Die Mutter als Vorbild
Charakterlich sei Jastina ihr eigenes Ebenbild, sagt Mama Teresa. Die beiden tragen sogar dasselbe Tattoo, ein Mäscheli, um ihre innige Verbundenheit auszudrücken. «Meine Jüngste war mir von meinen drei Kindern schon immer am nächsten. Jastina verwirklicht alles, wovon ich geträumt habe.» Im Gegenzug verwöhnt Teresa ihre Tochter mit Liebe. «Im Haushalt helfen muss sie nicht, ich bin schliesslich eine echte italienische Mama», sagt die Sizilianerin.
Die 88-Zentimeter-Mähne ihrer Tochter pflegt Teresa zeitaufwändig mit handgemachten Haarmasken aus Olivenöl von der familieneigenen Plantage in Sizilien. «Sonst lasse ich niemanden an meine Haare», sagt Jastina. Welches Geheimnis hinter ihrer Haarpracht steht, erfahren Sie im Video:
Sie dankt Gott
Die Schönheitskönigin weiss ihr privilegiertes Leben zu schätzen. Sie gehöre zwar keiner Religion an, stelle sich jedoch einen personifizierten Gott im Himmel vor. Und jeden Abend bevor sie in ihr rosarotes Himmelbett steige, bedanke sie sich bei ihm für ihre Familie und ihre Gesundheit. «In der Wahlnacht habe ich mich auch für die Krone bedankt. Danke zu sagen, ist mir wichtig.»
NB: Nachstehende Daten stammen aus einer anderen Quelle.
(* ===== verification/Isync.v ===== *)
(** Software timelines (hgsl_sync.c): isync timelines named by an id, the fences
    waiting on their points, and the waits built from several of them. *)

From S2P Require Import Prelude.
From S2P Require Import State.
From S2P Require Import Timestamp.
From S2P Require Import Hsync.

Section isync.
Context `{K : Kernel}.

(** * Definitions *)

Definition HGSL_ISYNC_32BITS_TIMELINE : Z := 0.
Definition HGSL_ISYNC_64BITS_TIMELINE : Z := 1.
Definition HGSL_TIMELINE_INFINITE_TIMEOUT : Z := 18446744073709551615.
Definition HGSL_TIMELINE_WAIT_ALL : Z := 1.
Definition HGSL_TIMELINE_WAIT_ANY : Z := 2.
Definition MAX_SCHEDULE_TIMEOUT : Z := 9223372036854775807.
Definition NSEC_PER_SEC : Z := 1000000000.

(** ** Timelines *)

Definition hgsl_isync_timeline_release (timeline : ptr) : M world unit :=
  free w_isync timeline.

Definition hgsl_isync_timeline_get (priv : ptr) (id : Z) (check_owner : bool) :
  M world (option ptr) :=
  idr ← gets w_isync_idr;
  match idr !! id with
  | None => mret None
  | Some t =>
      timeline ← load w_isync t;
      if check_owner && negb (bool_decide (it_priv timeline = priv)) then mret None
      else
        ret ← kref_get_unless_zero w_isync it_kref t;
        mret (if ret : bool then Some t else None)
  end.

Definition hgsl_isync_timeline_put (timeline : option ptr) : M world unit :=
  match timeline with
  | Some t => kref_put w_isync it_kref t (hgsl_isync_timeline_release t)
  | None => mret tt
  end.

(** The return code and [*timeline_id].  [idr] is a uint32_t in the source, so
    the test on idr_alloc's result is on its value modulo 2^32. *)
Definition hgsl_isync_timeline_create (priv : ptr) (flags initial_ts : Z) :
  M world (Z * option Z) :=
  ok ← ask k_alloc;
  if negb ok then mret (- ENOMEM, None)
  else
    t ← fresh_ptr;
    store w_isync t (mk_isync_timeline 1 0 priv [] initial_ts flags
      (has_flag flags HGSL_ISYNC_64BITS_TIMELINE)) ;;
    table ← gets w_isync_idr;
    r ← ask (λ n, k_idr_alloc n table);
    when (0 <? r) (modify (λ w, w <| w_isync_idr ::= <[r := t]> |>)) ;;
    let idr := u32 r in
    if 0 <? idr
    then update w_isync t (λ x, x <| it_id := idr |>) ;; mret (0, Some idr)
    else free w_isync t ;; mret (- EINVAL, None).

(** ** Fences *)

Definition hgsl_isync_has_signaled (fence : ptr) : M world bool :=
  f ← load w_ifences fence;
  match if_timeline f with
  | None => mret false
  | Some t =>
      timeline ← load w_isync t;
      mret (hgsl_ts_ge (it_last_ts timeline) (if_ts f) (it_is64bits timeline))
  end.

(** The kernel's dma_fence_signal: only the first call has an effect. *)
Definition isync_fence_signal (fence : ptr) : M world unit :=
  f ← load w_ifences fence;
  when (negb (if_signaled f))
    (store w_ifences fence (f <| if_signaled := true |>) ;;
     emit (A_fence_signal (Isync_fence fence))).

(** The kernel's dma_fence_is_signaled. *)
Definition isync_fence_is_signaled (fence : ptr) : M world bool :=
  f ← load w_ifences fence;
  if if_signaled f then mret true
  else
    s ← hgsl_isync_has_signaled fence;
    when s (isync_fence_signal fence) ;;
    mret s.

(** A fence is on its timeline's list iff its [child_list] is not empty. *)
Definition isync_unlink (timeline fence : ptr) : M world unit :=
  update w_isync timeline (λ x, x <| it_fence_list ::= filter (λ p, p ≠ fence) |>).

Definition isync_link (timeline fence : ptr) : M world unit :=
  update w_isync timeline (λ x, x <| it_fence_list ::= (λ l, l ++ [fence]) |>).

Definition hgsl_isync_fence_release (fence : ptr) : M world unit :=
  f ← load w_ifences fence;
  match if_timeline f with
  | None => mret tt
  | Some t => isync_unlink t fence ;; hgsl_isync_timeline_put (Some t)
  end ;;
  free w_ifences fence.

Definition isync_fence_put (fence : ptr) : M world unit :=
  kref_put w_ifences if_refcount fence (hgsl_isync_fence_release fence).

(** dma_fence_get and dma_fence_put on any fence. *)
Definition dma_fence_get (f : dma_fence) : M world unit :=
  match f with
  | Isync_fence p => kref_get w_ifences if_refcount p
  | Hsync_fence p => kref_get w_hfences hf_refcount p
  | Foreign_fence p => emit (A_fence_get p)
  end.

Definition dma_fence_put (f : dma_fence) : M world unit :=
  match f with
  | Isync_fence p => isync_fence_put p
  | Hsync_fence p => hsync_fence_put p
  | Foreign_fence p => emit (A_fence_put p)
  end.

Definition dma_fence_is_signaled (f : dma_fence) : M world bool :=
  match f with
  | Isync_fence p => isync_fence_is_signaled p
  | Hsync_fence p => hsync_fence_is_signaled_locked p
  | Foreign_fence p => ask (λ n, k_fence_signaled n p)
  end.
Ihr Amtsjahr will Jastina nutzen, um die Schweiz besser kennenzulernen. Es gäbe noch viele Bereiche, in denen sie sich gerne mehr Wissen aneignen würde. Zum Beispiel die Politik. Sie kann weder die sieben Bundesräte aufzählen, noch hat sie je von ihrem Recht, abzustimmen, Gebrauch gemacht, das gibt sie freimütig zu. «Ich bin erst 19 und muss noch nicht alles wissen. Wichtig ist, dass ich grosse Lust habe, dazuzulernen.»
Die Liebe lässt auf sich warten
Nur die Liebe fehlt in Jastinas Leben. «Ich hatte noch nie einen Freund, aber ich würde mich freuen, wenn bald der Richtige kommt.» Ein Traumprinz könnte ihr Herz mit Humor erobern. Und - das ist ganz wichtig - mit sympathischen Augen. «Die Augen sind das Tor zur Seele», ist Jastina überzeugt. Ihre eigenen Augen, mystisch, dunkel, mandelförmig, umrahmt von einem Kranz aus langen schwarzen Kunstwimpern, funkeln vor Glück.